DIRECTIONS FOR THIS TASK. Provide again, from the entries below, every line from the one containing "(table : database" through the one containing "db_assessments db_decisions db_snapshots", exactly as written, and no other line.

━━━━━━━━━━━━━━━━━━━━━━━━━━━━━━

Lemma respects_bind {A B} (t : txn A) (f : A -> txn B) :
  respects t -> (forall a, respects (f a)) -> respects (t ≫= f).
Proof.
  intros Ht Hf db b db' (a & db1 & H1 & H2)%txn_bind_ok. transitivity db1; [by eapply Ht|by eapply Hf].
Qed.
Lemma respects_ret {A} (a : A) : respects (mret a : txn A).
Proof. intros db b db' H. by inv_txn. Qed.
Lemma respects_perform {A} (m : M A) : respects (perform m).
Proof. intros db b db' H. by inv_txn. Qed.
Lemma respects_select {A} (q : database -> A) : respects (select q).
Proof. intros db b db' H. by inv_txn. Qed.
Lemma respects_select_m {A} (q : database -> M A) : respects (select_m q).
Proof. intros db b db' H. by inv_txn. Qed.
Lemma respects_raise {A} e : respects (@raise A e).
Proof. by intros db b db' H. Qed.
Lemma respects_required {A} e (v : option A) : respects (required e v).
Proof. intros db b db' H. by inv_txn. Qed.
Lemma respects_refuse c code : respects (refuse c code).
Proof. intros db b db' H. by inv_txn. Qed.
Lemma respects_flush : respects flush.
Proof. intros db b db' H. by inv_txn. Qed.
Lemma respects_write w : (forall db, R db (w db)) -> respects (write w).
Proof. intros Hw db b db' H. inv_txn. apply Hw. Qed.
Lemma respects_insert {K T} `{Countable K} (table : database -> gmap K T) set_table key row :
  (forall db, table db !! key = None -> R db (set_table db (<[key := row]> (table db)))) ->
  respects (insert_row table set_table key row).
Proof. intros Hw db b db' H'. inv_txn. by apply Hw. Qed.
Lemma respects_each {A} (f : A -> txn unit) l : (forall a, respects (f a)) -> respects (each_row f l).
Proof. intros Hf. induction l; cbn; [apply respects_ret|by apply respects_bind]. Qed.

Lemma respects_transaction {A} (t : txn A) db : respects t -> R db (transaction t db).1.
Proof. intros Ht. destruct (transaction_db t db) as [->|(a & db' & E & -> & _)]; [done|by eapply Ht]. Qed.
End Respects.

(** ** What is only added to *)

Record recorded (db db' : database) : Prop := {
  rec_states : db_states db ⊆ db_states db';
  rec_reconciliations : db_reconciliations db ⊆ db_reconciliations db';
  rec_observations : db_observations db ⊆ db_observations db';
  rec_certificates : db_certificates db ⊆ db_certificates db';
  rec_theses : db_theses (db_origins db) ⊆ db_theses (db_origins db');
  rec_approvals : db_entry_approvals (db_origins db) ⊆ db_entry_approvals (db_origins db');
  rec_assessments : db_assessments (db_origins db) ⊆ db_assessments (db_origins db');
  rec_decisions : db_decisions (db_origins db') = db_decisions (db_origins db);
  rec_snapshots : db_snapshots (db_origins db') = db_snapshots (db_origins db);
}.

#[export] Instance recorded_preorder : PreOrder recorded.
Proof.
  split; [by split|]. intros a b c H1 H2. destruct H1, H2. split; try (by etransitivity); congruence.
Qed.

(** The tables of a database whose table was written. *)
Ltac project_tables :=
  cbn [db_states db_reconciliations db_observations db_certificates db_theses db_entry_approvals
       db_assessments db_decisions db_snapshots db_origins set_db_accounts set_db_baselines
       set_db_states set_db_reconciliations set_db_permits set_db_observations set_db_intents
       set_db_attempts set_db_certificates set_db_budgets set_db_origins set_entry_approvals
       set_assessments set_theses].

(** A transaction that only adds to the record. *)
Ltac only_adds :=
  repeat (intros; cbn beta zeta;
    match goal with
    | |- respects _ (mbind _ _) => apply respects_bind
    | |- respects _ (mret _) => apply respects_ret
    | |- respects _ (perform _) => apply respects_perform
    | |- respects _ (select _) => apply respects_select
    | |- respects _ (select_m _) => apply respects_select_m
    | |- respects _ (raise _) => apply respects_raise
    | |- respects _ (required _ _) => apply respects_required
    | |- respects _ (refuse _ _) => apply respects_refuse
    | |- respects _ flush => apply respects_flush
    | |- respects _ (write _) => apply respects_write; intros; split; project_tables; reflexivity
    | |- respects _ (insert_row _ _ _ _) =>
        apply respects_insert; intros; split; project_tables;
          lazymatch goal with
          | |- _ ⊆ <[_:=_]> _ => by apply insert_subseteq
          | |- _ => reflexivity
          end
    | |- respects _ (each_row _ _) => apply respects_each
    | |- respects _ (match ?x with _ => _ end) => destruct x
    | |- PreOrder _ => apply recorded_preorder
    | |- respects _ ?t => let h := head_of t in unfold h
    end)
with head_of t := lazymatch t with ?f _ => head_of f | ?f => constr:(f) end.

(** ** The operations *)

Create HintDb recorded discriminated.

Lemma adds_claim s id actor role fingerprint clock token :
  respects recorded (SqlOrigin.claim_intent s id actor role fingerprint clock token).
Proof. only_adds. Qed.
Lemma adds_preparation s reconciliation attempt claim clock clock' id :
  respects recorded (preparation s reconciliation attempt claim clock clock' id).
Proof. only_adds. Qed.
Lemma adds_acquire id claim clock clock' nonce :
  respects recorded (SqlLookups.acquire_broker_dispatch id claim clock clock' nonce).
Proof. only_adds. Qed.
Lemma adds_observation s id observed source claim nonce clock :
  respects recorded (SqlLookups.record_attempt_observation s id observed source claim nonce clock).
Proof. only_adds. Qed.
Lemma adds_ambiguous id nonce claim :
  respects recorded (SqlLookups.mark_broker_dispatch_ambiguous id nonce claim).
Proof. only_adds. Qed.
Lemma adds_absence s id source claim clock lock :
  respects recorded (SqlLookups.record_attempt_absence s id source claim clock lock).
Proof. only_adds. Qed.
Lemma adds_targeted s claim clock id :
  respects recorded (SqlLookups.targeted_lookup_authority s claim clock id).
Proof. only_adds. Qed.
Lemma adds_lookup_failure id claim clock :
  respects recorded (SqlLookups.record_attempt_lookup_failure id claim clock).
Proof. only_adds. Qed.
Lemma adds_finalization validate s certificate r status claim greeks clock id :
  respects recorded (finalization validate s certificate r status claim greeks clock id).
Proof. only_adds. Qed.
#[export] Hint Resolve adds_claim adds_preparation adds_acquire adds_observation adds_ambiguous
  adds_absence adds_targeted adds_lookup_failure adds_finalization : recorded.

Lemma adds_stored_once guards code t db :
  respects recorded t -> recorded db (stored_once guards code t db).1.
Proof. intros Ht. unfold stored_once. destruct guards; [|reflexivity].
  exact (respects_transaction recorded t db Ht). Qed.

Section Trail.
Context (validate_greeks : GreekExposure -> M GreekExposure).
Context (baseline_model : SubmissionBaseline -> M SubmissionBaseline).
Context (s : settings).

Lemma recorded_call env c run db :
  call_repository validate_greeks s env c = Some run -> recorded db (run db).1.
Proof.
  intros H. destruct c; cbn in H; try discriminate H; injection H as <-; try reflexivity;
    try (unfold SqlPrepare.prepare_broker_mutation, SqlFinalize.finalize_execution_authorized,
           integrity_blocks; cbn [fst]);
    (apply respects_transaction; [apply recorded_preorder|auto with recorded]).
Qed.

Lemma recorded_upkeep env u db : recorded db (run_upkeep baseline_model env u db).
Proof.
  destruct u; cbn [run_upkeep];
    try (apply adds_stored_once; only_adds);
    try (apply respects_transaction; only_adds).
  - unfold SqlAccounts.capture_baseline. match goal with |- context [transaction ?t db] =>
      assert (K : recorded db (transaction t db).1) by (apply respects_transaction; only_adds);
      destruct (transaction t db) end. done.
  - unfold SqlOrigin.approve_intent. destruct (_ensure_executable_role role); [|reflexivity].
    assert (K : recorded db (transaction (approval intent_id role envelope) db).1)
      by (apply respects_transaction; only_adds).
    destruct (transaction _ db) as [db' [i|e]]; cbn in *; [done|]. by destruct e.
Qed.

Lemma recorded_history db db' :
  history validate_greeks baseline_model s db db' -> recorded db db'.
Proof.
  intros H. induction H as [db|db db1 db2 [env c run E|env u] _ IH]; [reflexivity|..].
  - etransitivity; [by eapply recorded_call|exact IH].
  - etransitivity; [apply recorded_upkeep|exact IH].
Qed.

(** ** Reading back *)

Lemma stored_once_ok guards code t db db' :
  stored_once guards code t db = (db', Ok tt) -> guards = Ok tt /\ t db = Ok (tt, db').
Proof.
  unfold stored_once, integrity_blocks. destruct guards as [[]|]; [|done].
  destruct (transaction t db) as [d [u'|e]] eqn:E; cbn; [|destruct e; done].
  intros [= <-]. destruct u'. apply transaction_ok in E as [E _]. done.
Qed.

Lemma role_executable role : role <> REPLAY -> _ensure_executable_role role = Ok tt.
Proof. intros H. unfold _ensure_executable_role. by rewrite bool_decide_eq_false_2. Qed.

Lemma unexperimental role (lineage : option ExperimentExecutionLineage) :
  role <> REPLAY -> lineage = None ->
  (_ ← _ensure_executable_role role;
   when not_null lineage then_ blocked EXPERIMENT_LINEAGE;; Ok tt) = Ok tt.
Proof. intros H ->. by rewrite role_executable. Qed.

Lemma no_lineage role (lineage : option ExperimentExecutionLineage) :
  (_ ← _ensure_executable_role role;
   when not_null lineage then_ blocked EXPERIMENT_LINEAGE;; Ok tt) = Ok tt -> lineage = None.
Proof. destruct (_ensure_executable_role role), lineage; done. Qed.

(** What is read back is what was added, with the decimals that the columns kept. *)
Definition stored_approval (approval : EntryApprovalAuthorization) (approved_max_loss : decimal)
    : authorization_origin :=
  mk_authorization_origin None (ea_thesis_version_id approval)
    (mk_AuthorizationValues (ea_account_role approval) (ea_policy_hash approval)
       (ea_book_fingerprint approval) (ea_envelope_hash approval) approved_max_loss
       (ea_quantity approval) (ea_valid approval) (ea_valid_from approval) (ea_expires_at approval)).

Definition stored_thesis (thesis : FrozenThesisVersion)
    (entry_atm_iv approved_max_loss portfolio_risk_cap : decimal) : FrozenThesisVersion :=
  mk_FrozenThesisVersion (ft_thesis_version_id thesis) (ft_thesis_id thesis)
    (ft_account_role thesis) (ft_version thesis) (ft_thesis_hash thesis) (ft_policy_hash thesis)
    (ft_underlying thesis) (ft_thesis_code thesis) (ft_frozen_at thesis) (ft_target_at thesis)
    (ft_intended_exposure thesis) (ft_exposure_limits thesis) (ft_volatility_view thesis)
    entry_atm_iv approved_max_loss portfolio_risk_cap (ft_invalidation_codes thesis)
    (ft_thesis_payload thesis) (ft_created_at thesis) (Some (origin_hash_of thesis)).

Definition stored_assessment (certificate : AssessmentCertificate) (approved_max_loss : decimal)
    : AssessmentCertificate :=
  mk_AssessmentCertificate (ct_certificate_id certificate) (ct_assessment_id certificate)
    (ct_thesis_version_id certificate) (ct_account_role certificate) (ct_action certificate)
    (ct_position_fingerprint certificate) (ct_envelope_hash certificate) approved_max_loss
    (ct_quantity certificate) (ct_expected_after_exposure certificate) (ct_policy_hash certificate)
    (ct_created_at certificate) (ct_expires_at certificate) (ct_valid certificate)
    (ct_experiment_lineage certificate).

Lemma approval_reads approval envelope row numeric db :
  entry_approval_row numeric approval = Ok row ->
  db_entry_approvals (db_origins db) !! ea_approval_id approval = Some row ->
  is_aware (ea_valid_from approval) = true -> is_aware (ea_expires_at approval) = true ->
  oe_authorization_certificate_id envelope = ea_approval_id approval -> oe_action envelope = EX_ENTRY ->
  exists loss, numeric 18 6 (ea_approved_max_loss approval) = Ok loss /\
    authorization_of envelope db = Ok (stored_approval approval loss).
Proof.
  intros (loss & Hl & [= <-])%bind_ok E H1 H2 Hi Ha. exists loss. split; [done|].
  unfold authorization_of. rewrite decide_True, Hi, E by done. cbn [ec_account_role].
  assert (K : member_of (enum_value (ea_account_role approval)) = Ok (ea_account_role approval))
    by (by destruct (ea_account_role approval)).
  cbn -[member_of]. rewrite K. cbn. by rewrite !aware_utc.
Qed.

Lemma thesis_reads thesis row numeric :
  thesis_row numeric thesis = Ok row ->
  is_aware (ft_frozen_at thesis) = true -> is_aware (ft_target_at thesis) = true ->
  is_aware (ft_created_at thesis) = true ->
  exists iv loss cap, numeric 18 8 (ft_entry_atm_iv thesis) = Ok iv /\
    numeric 18 6 (ft_approved_max_loss thesis) = Ok loss /\
    numeric 18 6 (ft_portfolio_risk_cap thesis) = Ok cap /\
    _thesis_from_row row = Ok (stored_thesis thesis iv loss cap).
Proof.
  intros (iv & Hi & (loss & Hl & (cap & Hc & [= <-])%bind_ok)%bind_ok)%bind_ok H1 H2 H3.
  exists iv, loss, cap. split_and!; [done..|].
  assert (E : member_of (enum_value (ft_account_role thesis)) = Ok (ft_account_role thesis))
    by (by destruct (ft_account_role thesis)).
  unfold _thesis_from_row. cbn -[member_of]. rewrite E. cbn. by rewrite !aware_utc.
Qed.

━━━━━━━━━━━━━━━━━━━━━━━━━━━━━━

YOUR SOLUTION.
Lemma respects_insert {K T} `{Countable K} (table : database -> gmap K T) set_table key row :
  (forall db, table db !! key = None -> R db (set_table db (<[key := row]> (table db)))) ->
  respects (insert_row table set_table key row).
Proof. intros Hw db b db' H'. inv_txn. by apply Hw. Qed.
Lemma respects_each {A} (f : A -> txn unit) l : (forall a, respects (f a)) -> respects (each_row f l).
Proof. intros Hf. induction l; cbn; [apply respects_ret|by apply respects_bind]. Qed.

Lemma respects_transaction {A} (t : txn A) db : respects t -> R db (transaction t db).1.
Proof. intros Ht. destruct (transaction_db t db) as [->|(a & db' & E & -> & _)]; [done|by eapply Ht]. Qed.
End Respects.

(** ** What is only added to *)

Record recorded (db db' : database) : Prop := {
  rec_states : db_states db ⊆ db_states db';
  rec_reconciliations : db_reconciliations db ⊆ db_reconciliations db';
  rec_observations : db_observations db ⊆ db_observations db';
  rec_certificates : db_certificates db ⊆ db_certificates db';
  rec_theses : db_theses (db_origins db) ⊆ db_theses (db_origins db');
  rec_approvals : db_entry_approvals (db_origins db) ⊆ db_entry_approvals (db_origins db');
  rec_assessments : db_assessments (db_origins db) ⊆ db_assessments (db_origins db');
  rec_decisions : db_decisions (db_origins db') = db_decisions (db_origins db);
  rec_snapshots : db_snapshots (db_origins db') = db_snapshots (db_origins db);
}.

#[export] Instance recorded_preorder : PreOrder recorded.
Proof.
  split; [by split|]. intros a b c H1 H2. destruct H1, H2. split; try (by etransitivity); congruence.
Qed.

(** The tables of a database whose table was written. *)
Ltac project_tables :=
  cbn [db_states db_reconciliations db_observations db_certificates db_theses db_entry_approvals
       db_assessments db_decisions db_snapshots db_origins set_db_accounts set_db_baselines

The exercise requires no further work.